Sangrando por medio centenar de heridas, cegado por una cuchillada que
me atravesaba los ojos, sentí un cuchillo de sílex hundirse profundamente en
mi ingle y en el mismo instante una maza me abrió el cuero cabelludo. Caí de
rodillas pero volví a levantarme tambaleante, y vi en una espesa niebla roja un
círculo de caras que sonreían impúdicas con los ojos rasgados. Lancé una
cuchillada como ataca un tigre moribundo, y las caras se separaron en un
horror rojo.
Mientras me inclinaba, desequilibrado por la furia de mi acometida, una
mano con garras me atenazó la garganta y una hoja de pedernal se hundió en
mis costillas y se retorció ponzoñosamente. Bajo una lluvia de golpes volví a
caer, pero el hombre del cuchillo estaba detrás de mí, y con la mano izquierda
lo encontré y le partí el cuello antes de que pudiera escurrirse
contorsionándose.
Mi vida se esfumaba rápidamente; a través del siseo y el aullido de los
Hijos, podía oír la voz de Il-Marenin. Pero una vez más me alcé tercamente, a
través de un auténtico torbellino de porras y lanzas. Ya no podía ver a mis
enemigos, ni siquiera sumidos en una niebla roja. Pero podía sentir sus golpes
y sabía que me rodeaban por todas partes. Afirmé los pies, agarré el
resbaladizo mango de mi hacha con ambas manos, e invocando una vez más a
Il-Marenin, levanté el hacha y lancé un espantoso golpe final. Y debí de morir
de pie, pues no tuve sensación de caer; mientras sabía, con una última
emoción de salvajismo, que mataba, igual que sentía los cráneos destrozados
bajo mi hacha. La oscuridad llegó con el olvido.
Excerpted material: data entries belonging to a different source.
(** The pass completes on a well-formed input and a weight vector of
    [numInputs] elements. *)
Lemma flatten_dot_total (ib cf : Array3D E) :
  Array3D_wf ib -> Array3D_wf cf -> dims cf = (1, 1, size ib) ->
  exists sum, FullyConnectedLayer.flatten_dot ib cf (sx ib) (sy ib) (sz ib)
              = Ok (sum, size ib).
Proof.
  intros (Hx & Hy & Hz & Hprod & Hlen) (_ & _ & Hcz & Hcprod & Hclen) Hcd.
  unfold dims in Hcd. injection Hcd as Hc1 Hc2 Hc3.
  assert (Hnn : 0 <= sx ib * sy ib * sz ib).
  { unfold is_size_t in *. repeat apply Z.mul_nonneg_nonneg; lia. }
  assert (Hsize : size ib = sx ib * sy ib * sz ib).
  { unfold size. apply wrap_small. unfold is_size_t. lia. }
  assert (Hcsize : size cf = sx ib * sy ib * sz ib).
  { unfold size. rewrite Hc1, Hc2, Hc3, Hsize.
    replace (1 * 1 * (sx ib * sy ib * sz ib)) with (sx ib * sy ib * sz ib)
      by lia.
    apply wrap_small. unfold is_size_t. lia. }
  rewrite Hc1, Hc2, Hc3, Hsize in Hclen.
  unfold FullyConnectedLayer.flatten_dot. rewrite Hsize.
  match goal with
  | |- exists sum, ?run = Ok (sum, ?p) =>
      enough (exists st : E * Z, run = Ok st /\ st.2 = p)
        as ([sum idx] & Hrun & Hidx)
        by (simpl in Hidx; subst idx; exists sum; exact Hrun)
  end.
  apply (for_upto_total (fun x (st : E * Z) => st.2 = x * sy ib * sz ib));
    [exact Hx | | reflexivity].
  intros x st Hxr Hst.
  replace ((x + 1) * sy ib * sz ib) with ((x * sy ib + sy ib) * sz ib) by lia.
  apply (for_upto_total (fun y (st : E * Z) => st.2 = (x * sy ib + y) * sz ib));
    [exact Hy | | rewrite Hst; lia].
  clear st Hst. intros y st Hyr Hst.
  replace ((x * sy ib + (y + 1)) * sz ib)
    with ((x * sy ib + y) * sz ib + sz ib) by lia.
  apply (for_upto_total
           (fun z (st : E * Z) => st.2 = (x * sy ib + y) * sz ib + z));
    [exact Hz | | rewrite Hst; lia].
  clear st Hst. intros z [s i] Hzr Hst. simpl in Hst. subst i.
  pose proof (flat_index_bound _ _ _ x y z Hxr Hyr Hzr) as Hb.
  assert (Hget : is_Some (get ib x y z)).
  { unfold get, inRange, isInBounds, offset.
    replace (_ && _) with true
      by (symmetry; repeat (apply andb_true_intro; split); lia).
    apply lookup_lt_is_Some. lia. }
  assert (Hgetf : is_Some (get_flat cf ((x * sy ib + y) * sz ib + z))).
  { unfold get_flat. rewrite Hcsize.
    replace (_ && _) with true
      by (symmetry; apply andb_true_intro; split; lia).
    apply lookup_lt_is_Some. lia. }
  destruct Hget as [v ->], Hgetf as [w ->]. simpl.
  eexists. split; [reflexivity|]. simpl.
  rewrite wrap_small by (unfold is_size_t; lia). lia.
Qed.

Lemma deref_Fault {A : Type} (b : buffer) (o : option A) (f : fault) :
  deref b o = Fault f -> f = OutOfBounds b.
Proof. destruct o; simpl; congruence. Qed.

(** The pass can only end early on an access out of range. *)
Lemma flatten_dot_Fault (ib cf : Array3D E) (inx iny inz : Z) (f : fault) :
  FullyConnectedLayer.flatten_dot ib cf inx iny inz = Fault f ->
  exists b, f = OutOfBounds b.
Proof.
  unfold FullyConnectedLayer.flatten_dot, for_upto.
  apply (iterate_fault (fun f => exists b, f = OutOfBounds b)).
  intros x st g.
  apply (iterate_fault (fun f => exists b, f = OutOfBounds b)).
  clear. intros y st g.
  apply (iterate_fault (fun f => exists b, f = OutOfBounds b)).
  clear. intros z [sum idx] g Hrun.
  apply bind_Fault in Hrun as [Hf | (v & _ & Hrun)];
    [apply deref_Fault in Hf; eauto|].
  apply bind_Fault in Hrun as [Hf | (w & _ & Hrun)];
    [apply deref_Fault in Hf; eauto | discriminate].
Qed.

(** C7. In [FullyConnectedLayer::forward()], for a predecessor whose
    tensor keeps the invariant that its size is the product of its
    dimensions: the pass over the input of any output unit that runs to
    its end has read [inx * iny * inz] elements, which is [numInputs]; on
    a weight vector of [numInputs] elements it does run to its end; and
    no call of [forward()] ends in the failed assertion
    [idx == numInputs]. *)
Theorem flatten_reads_numInputs (L : FullyConnectedLayer.t E) :
  let ib := getOutput (FullyConnectedLayer.input_ L) in
  let numInputs := Layer_size (FullyConnectedLayer.input_ L) in
  Array3D_wf ib ->
  numInputs = sx ib * sy ib * sz ib /\
  (forall (cf : Array3D E) (sum : E) (idx : Z),
      FullyConnectedLayer.flatten_dot ib cf (sx ib) (sy ib) (sz ib)
        = Ok (sum, idx) ->
      idx = numInputs) /\
  (forall cf : Array3D E,
      Array3D_wf cf -> dims cf = (1, 1, numInputs) ->
      exists sum,
        FullyConnectedLayer.flatten_dot ib cf (sx ib) (sy ib) (sz ib)
          = Ok (sum, numInputs)) /\
  (forall msg : string,
      FullyConnectedLayer.forward L <> Fault (AssertionFailed msg)).
Proof.
  intros ib numInputs Hwf. pose proof Hwf as (Hx & Hy & Hz & Hprod & Hlen).
  assert (Hnum : numInputs = sx ib * sy ib * sz ib).
  { unfold numInputs, Layer_size, size. fold ib. apply wrap_small.
    unfold is_size_t in *. split; [|lia].
    repeat apply Z.mul_nonneg_nonneg; lia. }
  split; [exact Hnum|]. split; [|split].
  - intros cf sum idx Hrun. rewrite Hnum.
    eapply flatten_dot_count; eassumption.
  - intros cf Hcf Hd. apply flatten_dot_total; assumption.
  - intros msg Hrun.
    unfold FullyConnectedLayer.forward, Layer_dims, dims, for_upto in Hrun.
    fold ib numInputs in Hrun.
    eapply (iterate_fault (fun f => forall m, f <> AssertionFailed m));
      [| exact Hrun | reflexivity].
    clear Hrun msg. intros i s f Hrun m.
    unfold FullyConnectedLayer.forward_unit in Hrun.
    apply bind_Fault in Hrun as [Hf | (cf & _ & Hrun)];
      [apply deref_Fault in Hf; congruence|].
    apply bind_Fault in Hrun as [Hf | ([sum idx] & Hdot & Hrun)];
      [apply flatten_dot_Fault in Hf as [b ->]; congruence|].
    apply flatten_dot_count in Hdot; [|assumption..].
    rewrite <- Hnum in Hdot. subst idx. rewrite Z.eqb_refl in Hrun.
    simpl in Hrun.
    apply bind_Fault in Hrun as [Hf | (bd & _ & Hrun)];
      [apply deref_Fault in Hf; congruence|].
    apply bind_Fault in Hrun as [Hf | (o & _ & Hrun)];
      [apply deref_Fault in Hf; congruence | discriminate].
Qed.

(** X14. The store of line 156 is addressed at [(1, 1, i)]: on an output
    tensor shaped [(1, 1, D)], as the constructor shapes it, with
    [D >= 1], no call of [forward()] returns. *)
Lemma FullyConnectedLayer_forward_never_returns
    (L L' : FullyConnectedLayer.t E) :
  sx (FullyConnectedLayer.output_ L) <= 1 ->
  0 < sz (FullyConnectedLayer.output_ L) ->
  FullyConnectedLayer.forward L <> Ok L'.
Proof.
  intros Hsx Hsz Hrun.
  unfold FullyConnectedLayer.forward, Layer_dims, dims, for_upto in Hrun.
  destruct (Z.to_nat (sz (FullyConnectedLayer.output_ L))) as [|n] eqn:Hn;
    [lia|].
  simpl in Hrun. step_bind Hrun as L1 Hunit Hrun. clear Hrun.
  unfold FullyConnectedLayer.forward_unit in Hunit.
  step_bind Hunit as cf Hcf Hunit. step_bind Hunit as [sum idx] Hdot Hunit.
  step_bind Hunit as u Hassert Hunit. step_bind Hunit as bd Hbias Hunit.
  step_bind Hunit as o Hput Hunit. apply deref_Ok in Hput.
  unfold put, inRange, isInBounds in Hput.
  destruct (1 <? sx (FullyConnectedLayer.output_ L)) eqn:H1; [lia|].
  simpl in Hput. discriminate.
Qed.

End Flatten.

(** * The worked scenarios *)

Section Scenarios.

Ltac by_evaluation :=
  first [ reflexivity
        | apply Z.leb_le; vm_compute; reflexivity
        | apply Z.ltb_lt; vm_compute; reflexivity ].

Ltac size_t_bounds :=
  unfold is_size_t, size_modulus;
  first [ lia | by_evaluation | split; by_evaluation ].

(** C1. Where the code leaves the claim.  Line 83 bounds the column loop
    by the output's height.  On a 2x1x1 input with a 1x1 filter of weight
    one, stride 1 and bias zero the output is 2x1x1 and only column 0 is
    stored: cell [(1,0,0)] keeps whatever [m1] it held, where bias plus
    the window at [(1,0)] is [5].  On the 1x2x1 input the output is 1x2x1
    and the store of a second column leaves the tensor. *)
Theorem ConvLayer_forward_column_bound :
  (exists L0,
      ConvLayer.new (Some wide_2x1) 1 1 1 0 = Ok L0 /\
      dims (ConvLayer.output_ L0) = (2, 1, 1) /\
      forall m0 m1 : Z, exists L',
        ConvLayer.forward (conv_loaded L0 [[1]] [0] [m0; m1]) = Ok L' /\
        get (ConvLayer.output_ L') 0 0 0 = Some 3 /\
        get (ConvLayer.output_ L') 1 0 0 = Some m1) /\
  (exists L0,
      ConvLayer.new (Some tall_1x2) 1 1 1 0 = Ok L0 /\
      dims (ConvLayer.output_ L0) = (1, 2, 1) /\
      forall m0 m1 : Z,
        ConvLayer.forward (conv_loaded L0 [[1]] [0] [m0; m1])
          = Fault (OutOfBounds OutputBuffer)).
Proof.
  split.
  - eexists. split; [vm_compute; reflexivity|]. split; [reflexivity|].
    intros m0 m1. eexists. split; [vm_compute; reflexivity|].
    split; reflexivity.
  - eexists. split; [vm_compute; reflexivity|]. split; [reflexivity|].
    intros m0 m1. vm_compute. reflexivity.
Qed.

(** C3. Where the code leaves the claim.  Line 156 stores at
    [(1, 1, i)] of an output shaped [(1, 1, D)].  With one unit over the
    input [3; 5], weights one and bias zero, the store is out of range and
    the call does not return; the claim has [8] stored in element 0. *)
Theorem FullyConnectedLayer_forward_store_out_of_range :
  exists L0,
    FullyConnectedLayer.new (Some wide_2x1) 1 = Ok L0 /\
    fc_loaded L0 [[1; 1]] [0] [0] = fc_wide /\
    dims (FullyConnectedLayer.output_ fc_wide) = (1, 1, 1) /\
    inRange (FullyConnectedLayer.output_ fc_wide) 1 1 0 = false /\
    FullyConnectedLayer.forward fc_wide = Fault (OutOfBounds OutputBuffer).
Proof.
  eexists. split; [vm_compute; reflexivity|].
  repeat split; vm_compute; reflexivity.
Qed.

(** C4. Where the code leaves the claim.  The guard of line 92 asks the
    output tensor, not the input.  A 1x1x1 predecessor with filter size 2
    and stride [2^63] is given a 2x2x1 output; the tap at [(1, 0)] passes
    the guard and [inputBuffer.get(1, 0, 0)] is read outside the input.
    On the 5x5 scenario the tap at [(3, 0)] is inside the input and
    fails the guard. *)
Theorem ConvLayer_forward_guard_is_on_output :
  (exists L0,
      ConvLayer.new (Some single_1x1) 1 2 (2 ^ 63) 0 = Ok L0 /\
      dims (ConvLayer.output_ L0) = (2, 2, 1) /\
      isInBounds (ConvLayer.output_ L0) 1 0 = true /\
      isInBounds (getOutput (ConvLayer.input_ L0)) 1 0 = false /\
      ConvLayer.forward L0 = Fault (OutOfBounds InputBuffer)) /\
  isInBounds (getOutput (ConvLayer.input_ conv_5x5)) 3 0 = true /\
  isInBounds (ConvLayer.output_ conv_5x5) 3 0 = false.
Proof.
  split; [|split; reflexivity].
  eexists. split; [vm_compute; reflexivity|].
  repeat split; vm_compute; reflexivity.
Qed.

(** C5. Where the code leaves the claim.  On the 5x5 input of ones with
    filter size 3, stride 1, no padding, one filter of ones and bias zero,
    the output is 3x3x1 but only element [(0,0,0)] is [9]: the taps
    beyond column or row 2 of the input are dropped by the guard of
    line 92, and element [(1,1,0)] is [4]. *)
Theorem ConvLayer_forward_5x5_ones :
  exists L0,
    ConvLayer.new (Some ones_5x5) 1 3 1 0 = Ok L0 /\
    conv_loaded L0 [replicate 9 1] [0] (replicate 9 0) = conv_5x5 /\
    ConvLayer.forward conv_5x5 = Ok conv_5x5_after /\
    ConvLayer.output_ conv_5x5_after
      = mkArray3D 3 3 1 [9; 6; 3; 6; 4; 2; 3; 2; 1] /\
    get (ConvLayer.output_ conv_5x5_after) 1 1 0 = Some 4.
Proof.
  eexists. split; [vm_compute; reflexivity|].
  repeat split; vm_compute; reflexivity.
Qed.

(** C6, as the spec has it, fails: a filter of size 3 on a 2x2x1
    predecessor, stride 1 and no padding, is constructed, with an output
    tensor shaped [(0, 0, 1)]. *)
Lemma oversized_filter_is_constructed :
  sx (getOutput square_2x2) < 3 /\
  (exists L, ConvLayer.new (Some square_2x2) 1 3 1 0 = Ok L /\
             dims (ConvLayer.output_ L) = (0, 0, 1)) /\
  ~ (exists f, ConvLayer.new (Some square_2x2) 1 3 1 0 = Fault f).
Proof.
  split; [reflexivity|]. split.
  - eexists. split; [vm_compute; reflexivity | reflexivity].
  - intros [f Hf]. vm_compute in Hf. discriminate.
Qed.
Recuperé repentinamente el sentido. Estaba medio recostado en un gran
sillón y Conrad me aplicaba agua. La cabeza me dolía y una gota de sangre se
había medio secado sobre mi cara. Kirowan, Taverel y Clemants se inclinaban
sobre mí, ansiosos, mientras Ketrick se limitaba a permanecer en pie
sujetando todavía el mazo, su rostro aplicado en un gesto de educada
perturbación que sus ojos no mostraban. Al ver aquellos ojos malditos, una
locura roja brotó dentro de mí.
—Vean —estaba diciendo Conrad—. Les dije que volvería en sí en
seguida; sólo es un golpe de refilón. Los ha recibido peores. ¿Se encuentra
bien ya, O’Donnel?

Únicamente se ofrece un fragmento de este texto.